Your livestock and equine practice can't scale without the right team behind you. Hiring vets who understand large-animal medicine, vaccines, surgical protocols, and herd health isn't the same as filling positions in small-animal clinics. Here's how to build a crew that grows your practice and keeps your clients coming back.
Know What You're Actually Hiring For
Don't post a generic veterinary job listing. Specify whether you need a mixed-animal vet, an equine specialist, or someone focused on production animal medicine (cattle, swine, poultry). The skill sets overlap but aren't identical. A vet strong in lameness exams and joint injections might flounder with basic herd health protocols. A production animal vet might not have the surgical confidence for complex equine colic work.
List the day-to-day reality: ranch calls, emergency response expectations, herd pregnancy checks, vaccination protocols, and travel distance. Candidates deserve to know if 60% of the job is on-farm work in mud and manure, not just clinic-based exams.
Where to Find Livestock & Equine Talent
Check with veterinary schools with strong livestock programs—Cornell, Colorado State, UC Davis, Texas A&M, and Oklahoma State produce graduates specifically trained in large-animal medicine. Contact their placement offices directly; many new graduates are actively looking.
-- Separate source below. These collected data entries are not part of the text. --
(** * Session and media-transport layer of the Hinglish chat client

    A shallow embedding of the chat page component ([HinglishChatbot]:
    socket life cycle, [handleSocketMessage], [sendTextMessage],
    [sendAudioMessage]) and of the [VoiceRecorder] component
    ([getSupportedMimeType], [startRecording], [stopRecording] and the
    recorder's [onstop] handler), together with the platform primitives
    the handlers call: JavaScript strings, [String.prototype.trim],
    [JSON.stringify], [JSON.parse], base64 data URLs. *)

From Stdlib Require Import List Arith NArith Bool Ascii String Lia DecimalN.
From Stdlib Require Floats Uint63 ZArith.
Import ListNotations.

Set Warnings "-register-all".
Local Open Scope N_scope.

(** ** JavaScript strings

    A JavaScript string is a sequence of UTF-16 code units.  Code units
    are kept as binary naturals; every function below leaves units it
    does not recognise untouched, so no range side condition is needed. *)
Module JS.

Definition code_unit := N.
Definition jsstring := list code_unit.

(** An ASCII literal of the source text. *)
Definition lit (s : string) : jsstring :=
  map N_of_ascii (list_ascii_of_string s).

(** The same, written with an apostrophe wherever the text has a double
    quote. *)
Definition sq (s : string) : jsstring :=
  map (fun c => if c =? 39 then 34 else c) (lit s).

Fixpoint jsstring_eqb (a b : jsstring) : bool :=
  match a, b with
  | [], [] => true
  | x :: a', y :: b' => (x =? y) && jsstring_eqb a' b'
  | _, _ => false
  end.

(** WhiteSpace and LineTerminator code points of ECMAScript, the ones
    [trim] strips. *)
Definition is_white_space (c : code_unit) : bool :=
  (c =? 9) || (c =? 10) || (c =? 11) || (c =? 12) || (c =? 13) || (c =? 32)
  || (c =? 160) || (c =? 5760) || ((8192 <=? c) && (c <=? 8202))
  || (c =? 8232) || (c =? 8233) || (c =? 8239) || (c =? 8287)
  || (c =? 12288) || (c =? 65279).

Fixpoint trimStart (s : jsstring) : jsstring :=
  match s with
  | [] => []
  | c :: s' => if is_white_space c then trimStart s' else s
  end.

Definition trimEnd (s : jsstring) : jsstring := rev (trimStart (rev s)).

(** [s.trim()] *)
Definition trim (s : jsstring) : jsstring := trimEnd (trimStart s).

(** Truthiness of a string: [!s] holds exactly for the empty string. *)
Definition is_empty (s : jsstring) : bool :=
  match s with [] => true | _ :: _ => false end.

(** [s.split(sep)] for a separator of one code unit: [cur] is the piece
    being read, in reverse. *)
Fixpoint split_from (sep : code_unit) (cur : jsstring) (s : jsstring)
  : list jsstring :=
  match s with
  | [] => [rev cur]
  | c :: s' =>
      if c =? sep then rev cur :: split_from sep [] s'
      else split_from sep (c :: cur) s'
  end.

Definition split (sep : code_unit) (s : jsstring) : list jsstring :=
  split_from sep [] s.

(** Entry [i] of a table of platform objects replaced, and entry [k] of
    a queue taken out; an index out of range changes nothing. *)
Fixpoint replace_nth {A : Type} (i : nat) (x : A) (l : list A) : list A :=
  match l, i with
  | [], _ => []
  | _ :: l', O => x :: l'
  | y :: l', S i' => y :: replace_nth i' x l'
  end.

Fixpoint remove_nth {A : Type} (k : nat) (l : list A) : list A :=
  match l, k with
  | [], _ => []
  | _ :: l', O => l'
  | x :: l', S k' => x :: remove_nth k' l'
  end.

End JS.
Advertise on veterinary-specific job boards like VetMedTeam, AVMA Career Center, and Idexx Jobs. Industry groups matter too—post openings with your state's veterinary medical association and livestock organizations like breed associations or the local cattlemen's guild.
Don't overlook internal pipeline: consider hiring a veterinary technician or recent graduate as an apprentice-level position, then train them into a full associate role over 12–18 months. This builds loyalty and ensures training aligns with your practice philosophy.
Compensation & Benefits Reality Check
Entry-level large-animal vets in 2024 typically earn $80,000–$110,000 depending on region and credentials. Experienced equine or mixed-animal vets command $110,000–$160,000+, especially if they bring surgical or specialty skills. Rural practices may struggle competing on salary alone, so sweeten the deal:
- Student loan repayment assistance ($5,000–$10,000/year)
- Housing allowance or on-property housing if you have it
- Relocation bonus ($5,000–$15,000 for new grads moving to underserved areas)
- Continuing education budget ($2,000–$5,000/year)
- Partnership track after 3–5 years
- Flexible scheduling for on-call rotations
The First 90 Days: Training Framework
New hires need structured onboarding. Assign a mentor (ideally a senior vet in your practice) for the first three months. Have them shadow you on ranch calls, observe surgical protocols, and sit in on herd health consultations before they work independently.
Document your standard operating procedures for common situations: vaccination schedules, pregnancy check protocols, lameness evaluations, emergency colic response, and client communication. A one-page reference sheet for each beats assuming experience translates across practices.
Schedule a mid-point check-in (week 6) and a formal 90-day review. Be explicit about what "ready for independent calls" looks like in your practice—it's not universal.
Building a Sustainable Team Culture
Rotate on-call duty fairly. Vets burning out in the first year cost you far more in replacement than scheduling relief costs upfront. For a two-vet practice, alternating weeks is standard; add a third vet and you can move to every-third-week rotations, which dramatically improves retention.
Create peer learning time. A 30-minute huddle each week to discuss difficult cases, new protocols, or client feedback keeps your team sharp and aligned. It also prevents knowledge silos.
Highlight your practice on professional platforms. Listing your services and team credentials on Mercoly not only helps you get found by clients and win leads—it also attracts better candidates who see a professional, organized business.
Frequently Asked Questions
Q: How long does it typically take to hire a qualified livestock vet? A: Plan for 4–8 weeks from posting to offer, longer if you're in a remote area. Start recruitment 2–3 months before your intended start date.
Q: Should I hire a new graduate or demand 2+ years of experience? A: New grads cost less and are eager, but require intensive training. If you have strong mentoring capacity, new grads can be great value; if you need immediate independence, prioritize experience.
Q: What's the biggest mistake practices make when onboarding new vets? A: Assuming they know your protocols and client preferences without explicit training, then blaming poor performance instead of poor preparation.
Build your team intentionally, invest in training, and use platforms that help you attract talent—your practice's next decade depends on it.